Falcon Models FA721005 USMC Grumman F9F-5 Panther Fighter - Captain Ted Williams, VMF-311, Marine Aircraft Group 33 (MAG-33), Based at K-3 Airfield, Pohang, Korea, 1953 (1:72 Scale)
"To Ted Williams - not only America's greatest baseball player, but a great American who served his country. Your friend, Douglas MacArthur. General U.S. Army."
- Inscription found on an oil painting of General Douglas MacArthur to Ted Williams celebrating his fortieth birthday
The Grumman F9F Panther was the manufacturer's first jet fighter and the U.S. Navy's second. The Panther was the most widely used U.S. Navy jet fighter of the Korean War. It flew 78,000 sorties and was responsible for the first air kill by the US Navy in the war - the downing of a North Korean Yakovlev Yak-9 fighter. Total F9F production was 1,382, with several variants being shipped to Argentina for export.
Development studies at the Grumman company began near the end of the World War II as the first jet engines emerged. The prototype Panther, piloted by test pilot Corky Meyer, first flew on November 24th, 1947. Propulsion was a Rolls-Royce Nene turbojet built under license by Pratt & Whitney as the J42. Since there was insufficient space within the wings and fuselage for fuel for the thirsty jet, permanently-mounted wingtip fuel tanks were added which incidentally improved the fighter's rate of roll. It was cleared for flight from aircraft carriers in September 1949. During the development phase, Grumman decided to change the Panther's engine, selecting the Pratt & Whitney J48-P-2, a license built version of the Rolls-Royce Tay. The other engine that had been tested was the Allison J33-A-16, a development of the Rolls-Royce Derwent.
From 1946, a swept-wing version was considered and after concerns about the Panther's inferiority to its MiG opponents in Korea, a conversion of the Panther (Design 93) resulted in a swept-wing derivative of the Panther, the Grumman F9F Cougar, which retained the Panther's designation number.
Pictured here is a 1:72 scale replica of an USMC Grumman F9F-5 Panther Fighter that was piloted by baseball star Ted Williams, who was attached to VMF-311, then deployed to Pohang, Korea, during 1953.
Wingspan: 6-1/4 inches
Length: 6 inches
Release Date: April 2012
Historical Account: "To Ted" - On May 1st, 1952, at the age of 34, he was recalled to active duty for service in the Korean War. He hadn't flown for some eight years but turned away all offers to sit out the war in comfort as a member of a service baseball team. Nevertheless Williams was resentful of being called up, which he admitted years later, particularly of the Navy's policy to call up Inactive Reservists rather than members of the Active Reserve.

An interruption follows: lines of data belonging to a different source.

(** C10, amended. With [maxRetries >= 0], a direct call of
    [executeTask] for an id of the store marks the task running,
    registers the id and puts an execution in flight, whatever the
    status of the task and however many tasks are running: with the
    running count at [maxConcurrent] and the id not yet registered, the
    count goes above [maxConcurrent]. Only [executeNext] compares the
    count against [maxConcurrent]. *)
Theorem executeTask_ignores_maxConcurrent s taskId task :
  getTask (manager s) taskId = Some task ->
  (0 <= maxRetries (config (manager s)))%Z ->
  (exists ex,
      inflight (call_executeTask s taskId) = inflight s ++ [ex]
      /\ ex_taskId ex = taskId
      /\ heap (manager s) !! ex_task ex = Some task)
  /\ getTask (manager (call_executeTask s taskId)) taskId
     = Some (set_status running task)
  /\ runningTasks (manager (call_executeTask s taskId))
     = Set_add taskId (runningTasks (manager s))
  /\ (Set_has taskId (runningTasks (manager s)) = false ->
      getRunningCount (manager s) = maxConcurrent (config (manager s)) ->
      (maxConcurrent (config (manager (call_executeTask s taskId)))
       < getRunningCount (manager (call_executeTask s taskId)))%Z)
  /\ (forall now,
         (maxConcurrent (config (manager s)) <= getRunningCount (manager s))%Z ->
         call_executeNext s now = s).
Proof.
  intros Hget Hpos.
  destruct (call_executeTask_present s taskId task Hget Hpos)
    as (r & Hmap & Hr & ->).
  simpl. repeat split.
  - now exists (first_attempt taskId r).
  - now apply getTask_started.
  - intros Habsent Hfull. rewrite <- Hfull. unfold getRunningCount. simpl.
    rewrite (Set_add_absent _ _ Habsent), length_app. simpl. lia.
  - intros now Hfull. unfold call_executeNext.
    rewrite (executeNext_full _ now Hfull). now destruct s.
Qed.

After eight weeks of refresher flight training and qualification in the F9F Panther jet at Marine Corps Air Station Cherry Point, North Carolina, he was assigned to VMF-311, Marine Aircraft Group 33 (MAG-33), based at K-3 airfield in Pohang, Korea.
On February 16th, 1953, Williams was part of a 35-plane strike package against a tank and infantry training school just south of Pyongyang, North Korea. During the mission a piece of flak knocked out his hydraulics and electrical systems, causing Williams to have to "limp" his plane back to K-13, an Air Force base close to the front lines. For his actions of this day he was awarded the Air Medal.
Williams stayed on K-13 for several days while his plane was repaired. Because he was so popular, GI's from all around the base came to see him and his plane. After it was repaired, Williams flew his plane back to his Marine station.
Williams eventually flew 39 combat missions before being pulled from flight status in June 1953 after a hospitalization for pneumonia resulted in discovery of an inner ear infection that disqualified him from flight status. During the war he also served in the same unit as John Glenn and in the last half of his missions, he was serving as Glenn's wingman. While these absences, which took almost five years out of the heart of a great career, significantly limited his career totals, he never publicly complained about the time devoted to military service. Biographer Leigh Montville argues that Williams was not happy about being pressed into service in Korea, but he did what he felt was his patriotic duty.
Williams had a strong respect for General Douglas MacArthur, referring to him as his "idol". For Williams' fortieth birthday, MacArthur sent him an oil painting of himself with the inscription "To Ted Williams - not only America's greatest baseball player, but a great American who served his country. Your friend, Douglas MacArthur. General U.S. Army."